Bester was fascinated by Freudian psychology, and The Demolished Man shows it. The id, ego, and superego fit into his model of telepathy quite well, but the book is also full of the eager and wide-eyed view of psychology so often seen in science fiction of the 1950s and 1960s, when authors believed we were on the border of uncovering all the secrets of the human mind and finding ways of curing or preventing all sorts of unwanted behavior. There's quite a bit of psychoanalysis that struck me as too simplified, from a perspective fifty years later, and the infantile regression in the book was both rather disturbing and caused serious problems for my suspension of disbelief.

His handling of telepathy, on the other hand, ages better. I loved the way telepathic conversations were described and shown typographically, and while it's a bit of a stretch to believe that telepath ethics would be followed even as well as they are in the story, the ethical framework and social norms do make some sense in the absence of much effective mental shielding. I also found realistic the way telepaths formed a separate subculture with their own internal laws, justice, and connections. The lack of any real civil unrest or resentment towards telepaths was a bit harder to swallow, though, particularly given the long-term plan to bring telepathy to the whole human race through proper breeding. I grew up with X-Men and other, more cynical views on the likely human reaction to a superior genetic variation.
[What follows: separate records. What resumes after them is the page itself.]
Lemma ccData_encode ps tail out :
  (length ps < 32)%nat -> ccData (cc_encode ps ++ tail) out = Ok (out ++ cc_pairs ps).
Proof.
  intros Hn. unfold ccData, cc_encode. simpl app. rewrite !zlen_cons.
  pose proof (zlen_nonneg (concat (map (fun p => [0xfc; fst p; snd p]) ps) ++ tail)).
  replace (_ <? 2) with false by lia. unfold idx at 1. simpl.
  destruct (cc_count (zlen ps)) as [-> ->]; [unfold zlen; lia |].
  rewrite slice_from_Ok by (rewrite !zlen_cons; lia). simpl. rewrite drop_0.
  unfold zlen. rewrite Nat2Z.id. apply ccData_loop_encode.
Qed.

#[local] Arguments ccData : simpl never.
#[local] Arguments cc_encode : simpl never.

(** MPEG-2 picture user data carrying [ps]. *)
Definition mpeg2_user_data (ps : list (Z * Z)) : list Z :=
  [0; 0; 1; 0xb2] ++ ga94 ++ [0x03] ++ cc_encode ps.

(** The pairs a broadcaster writes into MPEG-2 picture user data are the
    pairs [fromMPEG2] returns, parity bits stripped, wherever the start code
    first occurs, provided no other user-data start code follows. *)
Theorem mpeg2_roundtrip : forall pre ps tail,
  (length ps < 32)%nat ->
  bytes_index (pre ++ mpeg2_user_data ps ++ tail) [0; 0; 1; 0xb2] = zlen pre ->
  bytes_index (ga94 ++ [0x03] ++ cc_encode ps ++ tail) [0; 0; 1; 0xb2] = -1 ->
  fromMPEG2 (pre ++ mpeg2_user_data ps ++ tail) = Ok (cc_pairs ps).
Proof.
  intros pre ps tail Hn Hpre Htail. unfold fromMPEG2. cbn [fromMPEG2_loop].
  rewrite Hpre. pose proof (zlen_nonneg pre). replace (zlen pre <? 0) with false by lia.
  assert (pre ++ mpeg2_user_data ps ++ tail =
    (pre ++ [0; 0; 1; 0xb2]) ++ ga94 ++ [0x03] ++ cc_encode ps ++ tail) as E.
  { unfold mpeg2_user_data. by rewrite <- !app_assoc. }
  rewrite E. rewrite slice_from_Ok.
  2: { rewrite !zlen_app. unfold zlen. simpl. lia. }
  cbn [rbind]. replace (Z.to_nat (zlen pre + 4)) with (length (pre ++ [0; 0; 1; 0xb2])).
  2: { rewrite length_app. unfold zlen. simpl. lia. }
  rewrite drop_app_length.
  assert (1 <= zlen (cc_encode ps ++ tail)) as Hl.
  { unfold cc_encode. simpl. rewrite !zlen_cons.
    pose proof (zlen_nonneg (concat (map (fun p => [0xfc; fst p; snd p]) ps) ++ tail)). lia. }
  set (body := cc_encode ps ++ tail) in *.
  replace (5 <? zlen (ga94 ++ [3] ++ body)) with true
    by (rewrite !zlen_app; change (zlen ga94) with 4; change (zlen [3]) with 1; lia).
  rewrite slice_Ok by (rewrite ?zlen_app; change (zlen ga94) with 4; change (zlen [3]) with 1; lia).
  simpl. rewrite slice_from_Ok by (rewrite !zlen_cons; lia). simpl. rewrite ?drop_0.
  pose proof (ccData_encode ps tail [] Hn) as Hcc. unfold cc_encode in Hcc. simpl in Hcc.
  rewrite Hcc. clear Hcc. subst body. simpl.
  destruct (length (_ ++ _)) as [| fuel] eqn:El.
  { rewrite <- !app_assoc, length_app in El. simpl in El. lia. }
  cbn [fromMPEG2_loop]. simpl in Htail. rewrite Htail. done.
Qed.

Lemma mpeg2_roundtrip_witness :
  fromMPEG2 ([0; 0; 1; 0x00; 0x12] ++ mpeg2_user_data [(0x94, 0x20); (0xc8, 0x49)] ++ [0xff; 0; 0; 1; 1])
  = Ok [0x14; 0x20; 0x48; 0x49].
Proof.
  apply (mpeg2_roundtrip [0; 0; 1; 0x00; 0x12] [(0x94, 0x20); (0xc8, 0x49)] [0xff; 0; 0; 1; 1]);
    [simpl; lia | reflexivity | reflexivity].
Defined.
Lemma stamped_delta i j :
  (i < length l)%nat -> (j < length l)%nat ->
  ptsDelta (pts (stamped i)) (pts (stamped j)) = time i - time j.
Proof. intros Hi Hj. apply ptsDelta_unwrapped. by apply dec_window. Qed.

Lemma emit_stamped r hs :
  held r = map stamped hs -> hs <> [] -> Forall (fun i => (i < length l)%nat) hs ->
  exists k m, hs !! k = Some m /\
    emit r = Ok (set_held r (map stamped (without k hs)) (emitted r ++ [stamped m])) /\
    (forall i x, hs !! i = Some x -> (i < k)%nat -> time m < time x) /\
    (forall i x, hs !! i = Some x -> time m <= time x).
Proof.
  intros Hh Hne Hl. destruct hs as [| h0 hs]; [done |].
  destruct (emit_spec r (stamped h0) (map stamped hs) Hh) as (pic & Hpic & E).
  set (k := first_of 1 0 (pts (stamped h0)) (map stamped hs)) in *.
  destruct (first_of_spec (fun i => time (nth i (h0 :: hs) 0%nat)) (map stamped hs)
    [stamped h0] 0 (pts (stamped h0))) as (Hk & Hlt & Hle).
  - change ([stamped h0] ++ map stamped hs) with (map stamped (h0 :: hs)).
    intros i j x y Hx Hy. rewrite list_lookup_fmap in Hx, Hy.
    destruct ((h0 :: hs) !! i) as [a|] eqn:Ea; [| done].
    destruct ((h0 :: hs) !! j) as [b|] eqn:Eb; [| done].
    simpl in Hx, Hy. injection Hx as <-. injection Hy as <-.
    rewrite (nth_lookup_Some _ _ _ _ Ea), (nth_lookup_Some _ _ _ _ Eb).
    apply stamped_delta; [exact (Forall_lookup_1 _ _ _ _ Hl Ea) | exact (Forall_lookup_1 _ _ _ _ Hl Eb)].
  - simpl; lia.
  - by exists (stamped h0).
  - lia.
  - intros i Hi. simpl in Hi. assert (i = 0%nat) as -> by lia. lia.
  - change (length [stamped h0]) with 1%nat in Hk, Hlt, Hle.
    change (first_of 1 0 (pts (stamped h0)) (map stamped hs)) with k in Hk, Hlt, Hle.
    rewrite length_map in Hk, Hle.
    destruct (lookup_lt_is_Some_2 (h0 :: hs) k) as [m Hm]; [simpl; lia |].
    exists k, m. split; [done |]. rewrite Hh in E, Hpic.
    change (stamped h0 :: map stamped hs) with (map stamped (h0 :: hs)) in E, Hpic.
    rewrite list_lookup_fmap, Hm in Hpic. injection Hpic as <-. split; [| split].
    + rewrite E. unfold without. by rewrite map_app, firstn_map, skipn_map.
    + intros i x Hi Hik. specialize (Hlt i Hik).
      by rewrite (nth_lookup_Some _ _ _ _ Hm), (nth_lookup_Some _ _ _ _ Hi) in Hlt.
    + intros i x Hi. apply lookup_lt_Some in Hi as Hi'. simpl in Hi'.
      destruct (decide (i < k)%nat) as [Hik | Hik].
      * specialize (Hlt i Hik).
        rewrite (nth_lookup_Some _ _ _ _ Hm), (nth_lookup_Some _ _ _ _ Hi) in Hlt. lia.
      * specialize (Hle i ltac:(lia)).
        by rewrite (nth_lookup_Some _ _ _ _ Hm), (nth_lookup_Some _ _ _ _ Hi) in Hle.
Qed.

Lemma without_lookup {A} k (h : list A) i x :
  without k h !! i = Some x -> h !! (if (i <? k)%nat then i else S i) = Some x.
Proof.
  unfold without. intros H. destruct (Nat.ltb_spec i k) as [Hik | Hik].
  - destruct (decide (i < length (take k h))%nat) as [Hi | Hi].
    + rewrite lookup_app_l in H by done. by rewrite lookup_take_lt in H by done.
    + rewrite length_take in Hi. rewrite lookup_app_r in H by (rewrite length_take; lia).
      rewrite lookup_drop in H. apply lookup_lt_Some in H. lia.
  - rewrite lookup_app_r in H by (rewrite length_take; lia).
    rewrite lookup_drop, length_take in H. apply lookup_lt_Some in H as Hl.
    rewrite <- H. f_equal. lia.
Qed.

Lemma Forall_without {A} (P : A -> Prop) k (h : list A) : Forall P h -> Forall P (without k h).
Proof. intros H. apply Forall_app. split; [by apply Forall_take | by apply Forall_drop]. Qed.
(** EOC, sent twice: the loaded memory is shown, once. *)
Lemma twice_EOC d t :
  last2 d <> (0x14, 0x2f) -> fst (render (hidden d)) = t -> t <> [] ->
  exists d', twice d 0x14 0x2f = Ok d' /\ open_ d' = true /\ Text (cue d') = t /\
    dmode d' = popOn /\ shown d' = hidden d.
Proof.
  intros Hl Ht Hne. unfold twice. rewrite pair_control by lia.
  rewrite bool_decide_false by done.
  destruct (settled_rest d) as (Hv & _ & _ & _).
  assert (hidden (settled d) = hidden d) as Hh by (by injection Hv).
  set (d0 := set_channel (set_last (settled d) (20, 47)) 1).
  set (d1 := set_mode (set_hidden (set_shown d0 (hidden d0)) (shown d0)) popOn false).
  change (control d0 pts 20 47) with (Ok (show d1 pts)). cbn [rbind].
  destruct (show_rest d1) as (Hv1 & _ & Hl1 & Hw).
  assert (dmode (show d1 pts) = popOn) as Hm by (by injection Hv1).
  rewrite pair_control by lia. rewrite Hl1. rewrite bool_decide_true by done.
  eexists. split; [done |]. unfold settled at 1 2 3 4. rewrite Hw.
  destruct (show_text d1 t) as (S1 & S2 & S3); [simpl; by rewrite Hh | done |].
  split_and!; [exact S1 | exact S2 | exact Hm |].
  simpl. rewrite S3. simpl. exact Hh.
Qed.

Lemma pairs_loop_twice d b1 b2 b :
  pairs_loop d pts (b1 :: b2 :: b1 :: b2 :: b) = (let! d := twice d b1 b2 in pairs_loop d pts b).
Proof. unfold twice. by rewrite rbind_assoc. Qed.

Lemma pairs_loop_app d ts b :
  paired ts -> pairs_loop d pts (ts ++ b) = (let! d := pairs_loop d pts ts in pairs_loop d pts b).
Proof.
  revert d. induction ts as [ts IH] using (induction_ltof1 _ (@length Z)). unfold ltof in IH.
  intros d Hp. destruct ts as [| b1 [| b2 ts]]; [done | done |]. destruct Hp as (_ & _ & Hp).
  simpl. rewrite rbind_assoc. destruct (pair d pts b1 b2); [| done | done].
  apply IH; [simpl; lia | done].
Qed.
End pop_on.

(** ** The text of a row *)

Lemma trim_left_spaces n l : trim_left (replicate n 32 ++ l) = trim_left l.
Proof. induction n as [| n IH]; [done | exact IH]. Qed.

Lemma trim_left_app l r :
  trim_left (l ++ r) = match trim_left l with [] => trim_left r | _ => trim_left l ++ r end.
Proof. induction l as [| c l IH]; [done |]. simpl. by destruct (is_space c). Qed.

Lemma trim_space_padded a l b : trim_space (replicate a 32 ++ l ++ replicate b 32) = trim_space l.
Proof.
  unfold trim_space. rewrite trim_left_spaces, trim_left_app.
  destruct (trim_left l) as [| c l'].
  - pose proof (trim_left_spaces b []) as E. rewrite app_nil_r in E. by rewrite E.
  - by rewrite reverse_app, reverse_replicate, trim_left_spaces.
Qed.

Lemma basic_printable b : printable b -> 0x20 <= basic b.
Proof. unfold printable, basic. intros Hb. repeat case_match; lia. Qed.

Lemma row_text_cells c ts :
  0 <= c -> Forall printable ts -> row_text (cells c (map basic ts)) = trim_space (map basic ts).
Proof.
  intros Hc Hp. unfold row_text, cells. rewrite !map_app.
  assert (forall n, map (fun c => if c =? 0 then 32 else c) (replicate n 0) = replicate n 32) as Hrep.
  { induction n as [| n IH]; [done |]. simpl. by rewrite IH. }
  rewrite !Hrep.
  assert (map (fun c => if c =? 0 then 32 else c) (map basic ts) = map basic ts) as ->.
  { induction Hp as [| t ts Ht Hp IH]; [done |]. simpl. rewrite IH.
    pose proof (basic_printable t Ht). by replace (basic t =? 0) with false by lia. }
  apply trim_space_padded.
Qed.

Lemma row_text_blank : row_text blank_row = [].
Proof. reflexivity. Qed.

(** A screen with one row of text. *)
Lemma render_row r l :
  0 <= r < rows -> row_text l <> [] ->
  render (<[Z.to_nat r := l]> blank) = (row_text l, r <? 7).
Proof.
  intros Hr Hne. unfold rows in Hr.
  assert (forall n (rest : screen) k first lines, 
    render_loop k first lines (replicate n blank_row ++ rest) =
    render_loop (k + Z.of_nat n) first lines rest) as Hskip.
  { induction n as [| n IH]; intros rest k first lines.
    - simpl. by rewrite Z.add_0_r.
    - cbn [replicate app render_loop]. rewrite row_text_blank, bool_decide_true, IH by done.
      f_equal. lia. }
  assert (<[Z.to_nat r := l]> blank =
    replicate (Z.to_nat r) blank_row ++ l :: replicate (14 - Z.to_nat r) blank_row ++ []) as ->.
  { unfold blank. rewrite app_nil_r.
    replace 15%nat with (Z.to_nat r + S (14 - Z.to_nat r))%nat at 1 by lia.
    rewrite replicate_add.
    replace (Z.to_nat r) with (length (replicate (Z.to_nat r) blank_row) + 0)%nat at 1
      by (rewrite length_replicate; lia).
    by rewrite insert_app_r. }
  unfold render. rewrite Hskip. cbn [render_loop]. rewrite bool_decide_false by done.
  rewrite Hskip. cbn [render_loop]. cbn [Z.ltb Z.compare app join]. f_equal.
  rewrite Z2Nat.id by lia. change (rows / 2) with 7. by replace (0 <=? 0 + r) with true by lia.
Qed.

Lemma paired_printable ts : paired ts -> Forall printable ts.
Proof.
  induction ts as [ts IH] using (induction_ltof1 _ (@length Z)). unfold ltof in IH.
  intros Hp. destruct ts as [| b1 [| b2 ts]]; [done | done |]. destruct Hp as (H1 & H2 & Hp).
  apply Forall_cons; split; [done |]. apply Forall_cons; split; [done |]. apply IH; [simpl; lia | done].
Qed.

(** What a pop-on caption of one row is on the line: RCL, ENM, a preamble with
    its row and column, the text, EOC, each control code sent twice. *)
Definition caption_pairs (b1 b2 : Z) (ts : list Z) : list Z :=
  [0x14; 0x20; 0x14; 0x20; 0x14; 0x2e; 0x14; 0x2e; b1; b2; b1; b2] ++ ts ++ [0x14; 0x2f; 0x14; 0x2f].

(** C20. A pop-on caption shows its own text and nothing else.  Whatever state
    the decoder is in (text service, another channel, another mode, a lost
    code, a screen full of another caption), a caption that is loaded, placed,
    written and flipped on is on screen at once, with exactly the characters
    sent, and the decoder is in pop-on mode; its control codes act once though
    they are sent twice. *)
Theorem pop_on_shows_its_text (d : decoder) (pts b1 b2 r : Z) (ts : list Z)
    (Hr : pac_row b1 b2 = Some r) (Hb2 : 0x40 <= b2 <= 0x7f)
    (Hts : paired ts) (Hfit : pac_col b2 + zlen ts <= cols)
    (Htext : trim_space (map basic ts) <> []) :
  exists d', Feed d pts (caption_pairs b1 b2 ts) = Ok d' /\
    snd (Showing d') = true /\ Text (fst (Showing d')) = trim_space (map basic ts) /\
    dmode d' = popOn /\ shown d' = <[Z.to_nat r := cells (pac_col b2) (map basic ts)]> blank.
Proof.
  destruct (pac_row_bound _ _ _ Hr) as [Hrow _].
  assert (0 <= pac_col b2 <= 28) as Hcol.
  { unfold pac_col. case_match; [| lia]. pose proof (land_bound b2 14 ltac:(lia)).
    rewrite Z.shiftr_div_pow2 by lia. change (2 ^ 1) with 2.
    assert (Z.land b2 14 / 2 <= 14 / 2) by (apply Z.div_le_mono; lia).
    assert (0 <= Z.land b2 14 / 2) by (apply Z.div_pos; lia).
    change (14 / 2) with 7 in *. lia. }
  unfold Feed, caption_pairs. cbn [app]. generalize (due d pts). clear d. intros d.
  rewrite pairs_loop_twice. destruct (twice_RCL pts d) as (d1 & -> & [= V1 V2 V3 V4] & _). cbn [rbind].
  rewrite pairs_loop_twice. destruct (twice_ENM pts d1) as (d2 & -> & [= W1 W2 W3 W4] & _). cbn [rbind].
  rewrite pairs_loop_twice.
  destruct (twice_PAC pts d2 b1 b2 r Hr Hb2) as (d3 & -> & X & X5 & _); [congruence |]. cbn [rbind].
  assert (ts <> []) as Hne by (by intros ->).
  destruct (text_written pts d3 r (pac_col b2) [] ts) as (d4 & E4 & [Y _] & Y5);
    [done | lia | rewrite zlen_nil; unfold cols in Hfit; lia | | done | done |].
  { split; [| done]. rewrite X, W1, W2, W3, V2, V3. f_equal; [do 3 f_equal |].
    - symmetry. apply list_insert_id.
      destruct (lookup_lt_is_Some_2 blank (Z.to_nat r)) as [x Hx]; [unfold rows in *; simpl; lia |].
      rewrite Hx. apply lookup_replicate_1 in Hx as [-> _]. unfold cells. simpl.
      rewrite <- replicate_add. unfold blank_row. do 2 f_equal. lia.
    - rewrite zlen_nil. unfold cols. f_equal. lia. }
  rewrite pairs_loop_app by done. rewrite E4. cbn [rbind]. injection Y as Y1 Y2 Y3 Y4.
  assert (fst (render (hidden d4)) = trim_space (map basic ts)) as Ht.
  { rewrite Y1. cbn [app]. rewrite render_row; rewrite ?row_text_cells; try done; try lia;
    by apply paired_printable. }
  rewrite pairs_loop_twice.
  destruct (twice_EOC pts d4 _ ltac:(by rewrite Y5) Ht Htext) as (d5 & -> & Z1 & Z2 & Z3 & Z4).
  cbn [rbind pairs_loop]. exists d5. split_and!; try done. by rewrite Z4, Y1.
Qed.

(** ** Witnesses *)

Definition hello : list Z := [0x48; 0x45; 0x4c; 0x4c; 0x4f; 0x21].
Definition two_captions : list (Z * list Z) :=
  [(90000, caption_pairs 0x14 0x70 hello); (93003, []); (180000, caption_pairs 0x11 0x54 [0x48; 0x69]);
   (270000, [0x14; 0x2c; 0x14; 0x2c])].

Lemma two_captions_ok : Forall (fun f => bytes_ok (snd f)) two_captions.
Proof. repeat (apply Forall_cons; split; [bytes_dec |]). constructor. Qed.

Lemma decoder_total_witness :
  returns (feed_all NewDecoder two_captions) (fun d =>
    grid_ok d /\ Forall cue_ok (done_ d) /\ (open_ d = true -> Text (cue d) <> [])).
Proof. apply decoder_total. apply two_captions_ok. Defined.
SF elements aside, The Demolished Man is really a police procedural. The telepathy just serves as a backdrop and complication in a story reminiscent of a Columbo mystery. The reader knows the exact details of the crime in advance, including the culprit, and is shown the maneuverings by both the police and the murderer, and the fun is seeing how the police manage to put together all the details that the reader already knows. As a police procedural, it's well-paced, and telepathy and the rules of evidence in the presence of telepathy (telepathic evidence is generally not allowed) add a good twist. I enjoyed the plot, although the ending is frankly horrific, even more so given the apparent lack of horror with which it's treated by the characters.

This book didn't fare as well on re-reading as it did in my memory. I had a hard time maintaining suspension of disbelief through the dated handling of psychology, some parts of the world background rang a little false, and I didn't particularly like the ending. I would still recommend it as a classic, though. It's worth reading, if nothing else, for a treatment of telepathy that's been very influential on later fiction.